* _Collected data_:
►

(* ===== verification/WorkerPool.v ===== *)
(** * The worker pool ([src/src/runtime/worker_pool.cpp])

    One queue of renders and one of plain jobs, drained by worker threads or run inline by
    the submitter, with a gate per content that must not render twice at once and a count
    per owner that a dying owner waits out.  Every critical section of the mutex is one
    definition; the threads between them are agents, and what may happen next is any section
    of any agent. *)

From S2P Require Import Prelude.
Local Open Scope Z_scope.

Definition Content : Type := Z.
Definition Owner : Type := Z.

(** The request, its surface and its completion stay with the content: [rt_request] names them. *)
Record RenderTask := mkTask { rt_content : Content; rt_request : Z; rt_owner : Owner }.
Record WorkTask := mkWork { wt_job : Z; wt_owner : Owner }.

Record SerialState := mkSerial { ss_active : bool; ss_rendering : nat; ss_parked : list RenderTask }.

Record WorkerPool := mkPool {
  p_ready : list RenderTask;
  p_work_ready : list WorkTask;
  p_serial : gmap Content SerialState;
  p_outstanding : gmap Owner nat;
  p_stop : bool;
  p_settle_gen : Z;
  p_submitted : Z;
  p_completed : Z;
  p_dropped : Z;
  p_max_in_flight : nat }.

Definition new_pool : WorkerPool := mkPool [] [] ∅ ∅ false 0 0 0 0 0.

Definition set_queues (ready : list RenderTask) (work : list WorkTask) (serial : gmap Content SerialState) (p : WorkerPool) : WorkerPool :=
  mkPool ready work serial (p_outstanding p) (p_stop p) (p_settle_gen p) (p_submitted p) (p_completed p) (p_dropped p) (p_max_in_flight p).

Definition set_outstanding (outstanding : gmap Owner nat) (p : WorkerPool) : WorkerPool :=
  mkPool (p_ready p) (p_work_ready p) (p_serial p) outstanding (p_stop p) (p_settle_gen p) (p_submitted p) (p_completed p) (p_dropped p) (p_max_in_flight p).

(** ** Accounting *)

Definition claim_outstanding (owner : Owner) (p : WorkerPool) : WorkerPool :=
  set_outstanding (<[owner := S (default 0%nat (p_outstanding p !! owner))]> (p_outstanding p)) p.

Definition release_outstanding (owner : Owner) (p : WorkerPool) : WorkerPool :=
  match p_outstanding p !! owner with
  | None => p
  | Some n =>
      if (pred n =? 0)%nat then set_outstanding (delete owner (p_outstanding p)) p
      else set_outstanding (<[owner := pred n]> (p_outstanding p)) p
  end.

Definition note_dropped (p : WorkerPool) : WorkerPool :=
  mkPool (p_ready p) (p_work_ready p) (p_serial p) (p_outstanding p) (p_stop p) (p_settle_gen p) (p_submitted p) (p_completed p)
    (u64 (p_dropped p + 1)) (p_max_in_flight p).

Definition drop_queued (task : RenderTask) (p : WorkerPool) : WorkerPool := release_outstanding (rt_owner task) (note_dropped p).
Definition drop_queued_work (task : WorkTask) (p : WorkerPool) : WorkerPool := release_outstanding (wt_owner task) (note_dropped p).

Definition parked_tasks (serial : gmap Content SerialState) : list RenderTask := concat (map (λ e, ss_parked e.2) (map_to_list serial)).

Definition unpark (s : SerialState) : SerialState := mkSerial (ss_active s) (ss_rendering s) [].

Definition abandon_queued (p : WorkerPool) : WorkerPool :=
  let p := set_queues [] (p_work_ready p) (p_serial p) (foldl (λ p t, drop_queued t p) p (p_ready p)) in
  let p := set_queues (p_ready p) (p_work_ready p) (unpark <$> p_serial p) (foldl (λ p t, drop_queued t p) p (parked_tasks (p_serial p))) in
  set_queues (p_ready p) [] (p_serial p) (foldl (λ p t, drop_queued_work t p) p (p_work_ready p)).

(** ** The drain of an owner *)

Definition of_owner (owner : Owner) (t : RenderTask) : bool := rt_owner t =? owner.
Definition work_of (owner : Owner) (t : WorkTask) : bool := wt_owner t =? owner.

(** (1) The parked tasks of the owner go. *)
Definition purge_parked (owner : Owner) (p : WorkerPool) : WorkerPool :=
  let dropped := filter (λ t, of_owner owner t = true) (parked_tasks (p_serial p)) in
  let keep s := mkSerial (ss_active s) (ss_rendering s) (filter (λ t, of_owner owner t = false) (ss_parked s)) in
  foldl (λ p t, drop_queued t p) (set_queues (p_ready p) (p_work_ready p) (keep <$> p_serial p) p) dropped.

(** (2) Its ready tasks go, and each gate one of them held passes on. *)
Definition pass_gate (p : WorkerPool) (content : Content) : WorkerPool :=
  match p_serial p !! content with
  | None => p
  | Some s =>
      match ss_parked s with
      | next :: parked =>
          set_queues (p_ready p ++ [next]) (p_work_ready p) (<[content := mkSerial (ss_active s) (ss_rendering s) parked]> (p_serial p)) p
      | [] => set_queues (p_ready p) (p_work_ready p) (delete content (p_serial p)) p
      end
  end.

Definition purge_ready (owner : Owner) (p : WorkerPool) : WorkerPool :=
  let dropped := filter (λ t, of_owner owner t = true) (p_ready p) in
  let orphaned := filter (λ c, is_Some (p_serial p !! c)) (map rt_content dropped) in
  let p := foldl (λ p t, drop_queued t p)
             (set_queues (filter (λ t, of_owner owner t = false) (p_ready p)) (p_work_ready p) (p_serial p) p) dropped in
  foldl pass_gate p orphaned.

(** (2b) Its jobs go. *)
Definition purge_work (owner : Owner) (p : WorkerPool) : WorkerPool :=
  let dropped := filter (λ t, work_of owner t = true) (p_work_ready p) in
  foldl (λ p t, drop_queued_work t p)
    (set_queues (p_ready p) (filter (λ t, work_of owner t = false) (p_work_ready p)) (p_serial p) p) dropped.

Definition purge_owner (owner : Owner) (p : WorkerPool) : WorkerPool := purge_work owner (purge_ready owner (purge_parked owner p)).

(** (3) What it waits for. *)
Definition drained (owner : Owner) (p : WorkerPool) : bool := bool_decide (p_outstanding p !! owner = None).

◄

* _Assignment_: In the records above, locate each line with the word "that". Copy all such lines.

* _Result below_:
    the submitter, with a gate per content that must not render twice at once and a count
    per owner that a dying owner waits out.  Every critical section of the mutex is one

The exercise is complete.